Peter trug derbe Wanderstiefel, Jeans und Pullover und hatte einen Rucksack mit Wasser und etwas Proviant bei sich. Caine war so gekleidet wie immer und trug nur seine Flöte.

Die beiden sahen sich an. "Na, dann wollen wir mal." sagte Peter und klopfte seinem Vater aufmunternd auf die Schulter. Caine nickte ihm zu und Vater und Sohn begannen ihre Wanderung.

Ihr Weg führte sie zunächst sanft ansteigend über eine Wiese, auf der vereinzelt Bäume standen.
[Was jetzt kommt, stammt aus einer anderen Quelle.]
Lemma manager_run_steps ops m : rtc inventory_step (lm_inventory m) (lm_inventory (manager_run ops m)).
Proof.
  revert m. induction ops as [|op ops IH]; intros m; [constructor|]. unfold manager_run. cbn [foldl].
  etrans; [|apply (IH (snd (manager_call op m)))]. destruct (manager_call_refines op m) as (_ & _ & -> & _).
  destruct (run_op _ _) as [inv|] eqn:H; [apply rtc_once; by eexists|constructor].
Qed.

(** ** Counters *)

Definition in_state (s : TransactionState) (es : list TransactionInventoryEntry) : N :=
  N.of_nat (length (filter (fun e => e_state e = s) es)).

(** The counters after [calls] calls, against the inventory. *)
Record counted (calls : N) (m : LocalTransactionManager) : Prop := {
  cd_begin : tm_begin_total (lm_metrics m) = N.of_nat (length (inv_entries (lm_inventory m)));
  cd_active : tm_active_current (lm_metrics m) = in_state ts_active (inv_entries (lm_inventory m));
  cd_commit : tm_commit_total (lm_metrics m) = in_state ts_committed (inv_entries (lm_inventory m));
  cd_back : tm_rollback_total (lm_metrics m) + tm_abort_total (lm_metrics m) =
    in_state ts_rolled_back (inv_entries (lm_inventory m));
  cd_states : Forall (fun e => e_state e ∈ [ts_active; ts_committed; ts_rolled_back]) (inv_entries (lm_inventory m));
  cd_calls : tm_begin_total (lm_metrics m) + tm_commit_total (lm_metrics m) + tm_rollback_total (lm_metrics m) +
    tm_abort_total (lm_metrics m) + tm_failure_total (lm_metrics m) = calls }.

Lemma in_state_app s es es' : in_state s (es ++ es') = in_state s es + in_state s es'.
Proof. unfold in_state. rewrite filter_app, length_app. lia. Qed.

Lemma in_state_one s e : in_state s [e] = if decide (e_state e = s) then 1 else 0.
Proof.
  unfold in_state. destruct (decide (e_state e = s)); [rewrite filter_cons_True by done|rewrite filter_cons_False by done]; done.
Qed.

Lemma in_state_replace s es i old new :
  es !! i = Some old ->
  in_state s (<[i := new]> es) + (if decide (e_state old = s) then 1 else 0) =
  in_state s es + (if decide (e_state new = s) then 1 else 0).
Proof.
  intros Hi. rewrite <- (take_drop_middle es i old Hi) at 2. rewrite insert_take_drop by by eapply lookup_lt_Some.
  rewrite (cons_middle new), (cons_middle old), !in_state_app, !in_state_one. lia.
Qed.

Lemma in_state_bound s es : in_state s es <= N.of_nat (length es).
Proof. unfold in_state. pose proof (length_filter (fun e => e_state e = s) es). lia. Qed.

(** An active entry that ends in [s]. *)
Lemma finished_counts es i old new s :
  es !! i = Some old -> e_state old = ts_active -> e_state new = s -> s ∈ [ts_committed; ts_rolled_back] ->
  Forall (fun e => e_state e ∈ [ts_active; ts_committed; ts_rolled_back]) es ->
  let es' := <[i := new]> es in
  length es' = length es /\ in_state ts_active es' + 1 = in_state ts_active es /\
  in_state s es' = in_state s es + 1 /\
  (forall t, t <> s -> t <> ts_active -> in_state t es' = in_state t es) /\
  Forall (fun e => e_state e ∈ [ts_active; ts_committed; ts_rolled_back]) es'.
Proof.
  intros Hi Ho Hn Hs Hall. cbv zeta.
  assert (s <> ts_active) as Hsa by (intros ->; set_solver).
  pose proof (fun t => in_state_replace t es i old new Hi) as Hr. rewrite Ho, Hn in Hr. split_and!.
  - apply length_insert.
  - specialize (Hr ts_active). rewrite decide_True, decide_False in Hr by done. lia.
  - specialize (Hr s). rewrite decide_False, decide_True in Hr by done. lia.
  - intros t H1 H2. specialize (Hr t). rewrite !decide_False in Hr by done. lia.
  - apply Forall_insert; [done|]. rewrite Hn. set_solver.
Qed.

Lemma less_active_small n : 0 < n -> n < u64_modulus -> less_active n = n - 1.
Proof. intros H Hn. unfold less_active. rewrite decide_True by lia. apply u64_sub_small; lia. Qed.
Ihr Laub begann sich bereits rot oder golden zu färben und die Luft war frisch und kühl, der Himmel blau und nur mäßig bewölkt. Hier und da lagen große Steine auf der Wiese und der schmale Pfad schlängelte sich zwischen ihnen dahin.

Peter atmete tief ein. "Ein wunderbarer Tag zum Wandern, nicht wahr, Paps?"

"Ja, ein herrlicher Tag, mein Sohn. Und eine beeindruckende Landschaft!"

Caine breitete die Arme aus, als wolle er alles um sich herum umfassen, und legte den Kopf in den Nacken. Er schloss die Augen und atmete ebenfalls tief ein. Als er sie wieder öffnete, erschien ein kleines Lächeln auf seinem Gesicht. Er legte seinem Sohn eine Hand auf die Schulter.

"Ich fühle mich…geehrt, dass du deinen Urlaub mit mir…verbringen willst."

"Aber klar doch, Dad, dann haben wir endlich mal richtig Zeit füreinander."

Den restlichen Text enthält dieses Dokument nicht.